Although Monday wasn’t a day of running, it was another day of baking. I tried out a new recipe that used almond flour to make the most delicious brownies I’ve ever had!! Seriously people, they were so moist, so chocolaty, and gooey. 10/10 recommend. The recipe is just screenshots I took during one of my late night pinterest bouts, so I’ll toss em in here for you because YUM.




After Monday, what would’ve been week 12 consisting of 4.5 miles, 4 miles, and 9 miles, instead consisted of about 2-3 miles a day, sometimes all at once, and sometimes with intervals. I felt lighter. It was now relieving to run instead of feeling like a chore that my mom added to my list. Who would’ve thought? My new mantra for my running journey has morphed into “Slow progress is still progress”. After all, I still WILL run a half marathon at some point, that point just isn’t right now. And for now, I will push myself on days where I feel like pushing myself, and for those days that I don’t, I will do what I know I can, and I’m okay with that.

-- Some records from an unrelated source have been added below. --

(** * file-watcher-backup: a shallow embedding of the backup pipeline

    The program under study:
    - [Utils]   : utils/errors.go    (BackupError, IsRetryable, RetryWithBackoff, SafeCopyFile)
    - [Backup]  : watcher/backup.go  (BackupManager.CreateBackup, cleanOldVersions)
    - [Config]  : config/config.go   (Config, NewConfig)
    - [Watcher] : watcher/watcher.go (handleEvent, enqueueBackup, shouldIgnore)

    What it calls:
    - [Strs], [Filepath], [GoTime] : the functions of Go's strings,
      path/filepath (Unix) and time packages that the program uses;
    - [OS] : the file system, the clock and the console as a state.

    Go's [int] and [time.Duration] are 64-bit signed integers; they are
    modelled as [Z] with the wrap-around of the arithmetic written out.
    The properties follow the definitions, module by module. *)

From Stdlib Require Import ZArith Lia Bool List Ascii String DecimalString Sorted.
From stdpp Require Import base option list strings gmap.

Local Open Scope Z_scope.

(** ** Machine integers *)

Definition wrap64 (z : Z) : Z := (z + 2 ^ 63) mod 2 ^ 64 - 2 ^ 63.

Definition inInt64 (z : Z) : Prop := - 2 ^ 63 <= z < 2 ^ 63.

(** [%d] of fmt.Sprintf / fmt.Errorf. *)
Definition formatInt (z : Z) : string := NilZero.string_of_int (Z.to_int z).

(** ** Errors (package errors, os, fmt and utils/errors.go) *)

(** The sentinel an [errors.Is] test can recognise in a leaf error:
    [os.ErrPermission], [os.ErrNotExist], or neither. *)
Inductive errkind := KPermission | KNotExist | KOther.

Global Instance errkind_eq_dec : EqDecision errkind.
Proof. solve_decision. Defined.

(** Go error values.  [Errno] is a leaf (a syscall error number or one of the
    [os] sentinels) with the sentinel it answers to under [errors.Is];
    [ErrorString] is [errors.New]; [PathError] is [*fs.PathError], which
    unwraps to its cause; [Wrapf] is [fmt.Errorf("<prefix>: %w", err)] and
    [WrapfNil] the same call with a nil operand; [BackupError] is the struct of utils/errors.go, which
    has an [Error] method and no [Unwrap] method. *)
Inductive error :=
| Errno (k : errkind) (msg : string)
| ErrorString (msg : string)
| PathError (op path : string) (err : error)
| Wrapf (prefix : string) (err : error)
| WrapfNil (prefix : string)
| BackupError (FilePath Operation : string) (Err : error) (Retryable : bool).

Definition ErrPermission : error := Errno KPermission "permission denied".
Definition ErrNotExist : error := Errno KNotExist "file does not exist".
Definition EOF : error := ErrorString "EOF".

(** The [Error() string] method. *)
Fixpoint Error (e : error) : string :=
  match e with
  | Errno _ msg => msg
  | ErrorString msg => msg
  | PathError op path err => op +:+ " " +:+ path +:+ ": " +:+ Error err
  | Wrapf prefix err => prefix +:+ ": " +:+ Error err
  | WrapfNil prefix => prefix +:+ ": %!w(<nil>)"
  | BackupError path op err _ =>
      "backup error [" +:+ op +:+ "] " +:+ path +:+ ": " +:+ Error err
  end.

(** [errors.Is(err, target)] for a sentinel target: walk the [Unwrap] chain. *)
Fixpoint errorsIs (k : errkind) (e : error) : bool :=
  match e with
  | Errno k' _ => bool_decide (k' = k)
  | ErrorString _ => false
  | PathError _ _ err => errorsIs k err
  | Wrapf _ err => errorsIs k err
  | WrapfNil _ => false
  | BackupError _ _ _ _ => false
  end.

(** [errors.As(err, &backupErr)] with [backupErr : *BackupError]: the first
    [BackupError] on the [Unwrap] chain; only its [Retryable] field is read. *)
Fixpoint errorsAsBackupError (e : error) : option bool :=
  match e with
  | Errno _ _ => None
  | ErrorString _ => None
  | PathError _ _ err => errorsAsBackupError err
  | Wrapf _ err => errorsAsBackupError err
  | WrapfNil _ => None
  | BackupError _ _ _ r => Some r
  end.

(** [os.IsNotExist(err)]: nil is not a not-exist error; a [PathError] is
    looked through once (os.underlyingError), then the leaf is tested. *)
Definition underlyingError (e : error) : error :=
  match e with
  | PathError _ _ err => err
  | _ => e
  end.

Definition osIsNotExist (e : option error) : bool :=
  match e with
  | None => false
  | Some e' =>
      match underlyingError e' with
      | Errno KNotExist _ => true
      | _ => false
      end
  end.

(** [fmt.Errorf(prefix ++ ": %w", err)] for a possibly nil [err]. *)
Definition Errorf (prefix : string) (err : option error) : error :=
  match err with
  | Some e => Wrapf prefix e
  | None => WrapfNil prefix
  end.


(** ** Go library: package strings

    Go strings are byte sequences; [string] over [ascii] is the same thing. *)
Module Strs.

Definition HasPrefix (s prefix : string) : bool := String.prefix prefix s.

Definition HasSuffix (s suffix : string) : bool :=
  (String.length suffix <=? String.length s)%nat &&
  String.eqb (substring (String.length s - String.length suffix) (String.length suffix) s) suffix.

Definition TrimSuffix (s suffix : string) : string :=
  if HasSuffix s suffix
  then substring 0 (String.length s - String.length suffix) s
  else s.

Fixpoint Contains (s substr : string) : bool :=
  if String.prefix substr s then true
  else match s with
       | EmptyString => false
       | String _ s' => Contains s' substr
       end.

(** [strings.Split(s, "/")] and [strings.Join(elems, "/")]. *)
Fixpoint splitSlash (s : string) : list string :=
  match s with
  | EmptyString => [EmptyString]
  | String c s' =>
      if Ascii.eqb c "/" then EmptyString :: splitSlash s'
      else match splitSlash s' with
           | [] => [String c EmptyString]
           | x :: xs => String c x :: xs
           end
  end.

Fixpoint joinSlash (elems : list string) : string :=
  match elems with
  | [] => EmptyString
  | [x] => x
  | x :: xs => x +:+ "/" +:+ joinSlash xs
  end.

End Strs.

(** ** Go library: package path/filepath on Unix *)
Module Filepath.

(** Lexical processing of the path elements in [Clean]: empty and [.]
    elements vanish, [..] removes the element before it, is dropped at the
    root, and is kept at the start of a relative path. [acc] is reversed. *)
Fixpoint cleanElems (rooted : bool) (elems acc : list string) : list string :=
  match elems with
  | [] => rev acc
  | e :: rest =>
      if String.eqb e "" || String.eqb e "." then cleanElems rooted rest acc
      else if String.eqb e ".." then
        match acc with
        | top :: acc' =>
            if String.eqb top ".." then cleanElems rooted rest (e :: acc)
            else cleanElems rooted rest acc'
        | [] => if rooted then cleanElems rooted rest acc
                else cleanElems rooted rest (e :: acc)
        end
      else cleanElems rooted rest (e :: acc)
  end.

Definition Clean (path : string) : string :=
  let rooted := Strs.HasPrefix path "/" in
  let body := Strs.joinSlash (cleanElems rooted (Strs.splitSlash path) []) in
  if rooted then "/" +:+ body
  else if String.eqb body "" then "." else body.

(** [Join] of two elements. *)
Definition Join (a b : string) : string :=
  if String.eqb a "" then (if String.eqb b "" then "" else Clean b)
  else Clean (a +:+ "/" +:+ b).

(** [Split]: the path up to and including its last slash, and the rest. *)
Definition Split (path : string) : string * string :=
  match rev (Strs.splitSlash path) with
  | [] => (EmptyString, path)
  | file :: _ =>
      (substring 0 (String.length path - String.length file) path, file)
  end.

Definition Base (path : string) : string :=
  if String.eqb path "" then "."
  else match rev (filter (fun e => negb (String.eqb e "")) (Strs.splitSlash path)) with
       | [] => "/"
       | e :: _ => e
       end.

(** The suffix of [s] that starts at its last dot, if it has a dot. *)
Fixpoint fromLastDot (s : string) : option string :=
  match s with
  | EmptyString => None
  | String c s' =>
      match fromLastDot s' with
      | Some ext => Some ext
      | None => if Ascii.eqb c "." then Some s else None
      end
  end.

Definition Ext (path : string) : string :=
  default EmptyString (fromLastDot (snd (Split path))).

(** [Rel]: both paths are cleaned; they must be both rooted or both
    relative; the common leading elements are dropped, each remaining
    element of the base becomes [..] (and must not itself be [..]). *)
Fixpoint dropCommon (b t : list string) : list string * list string :=
  match b, t with
  | x :: b', y :: t' => if String.eqb x y then dropCommon b' t' else (b, t)
  | _, _ => (b, t)
  end.

Definition elemsOf (cleaned : string) : list string :=
  filter (fun e => negb (String.eqb e "") && negb (String.eqb e "."))
         (Strs.splitSlash cleaned).

Definition Rel (basepath targpath : string) : error + string :=
  let base := Clean basepath in
  let targ := Clean targpath in
  if String.eqb targ base then inr "."
  else if negb (Bool.eqb (Strs.HasPrefix base "/") (Strs.HasPrefix targ "/"))
  then inl (ErrorString ("Rel: can't make " +:+ targpath +:+ " relative to " +:+ basepath))
  else
    let '(b, t) := dropCommon (elemsOf base) (elemsOf targ) in
    if existsb (String.eqb "..") b
    then inl (ErrorString ("Rel: can't make " +:+ targpath +:+ " relative to " +:+ basepath))
    else inr (Strs.joinSlash (map (fun _ => ".."%string) b ++ t)).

The middle of the week brought on the second batch of oatmeal cookies, and this time we made a DOUBLE batch. Why? I have no idea lol, but probably because a single batch simply evaporated into thin air after a matter of days lol. But right now, it all feels okay. In the midst of this pandemic, where people are experiencing things like never before, it all feels okay.
After a week of consistently running 2-3 miles a day, today, Monday of what would’ve been week 13, I can feel that this week will bring atleast one day of pushing to that 5 mile range, just because I want to and I know I can, and that’s okay too.
Know that wherever you are, whatever you are doing, right now…it is all okay.
Slow progress is indeed still progress.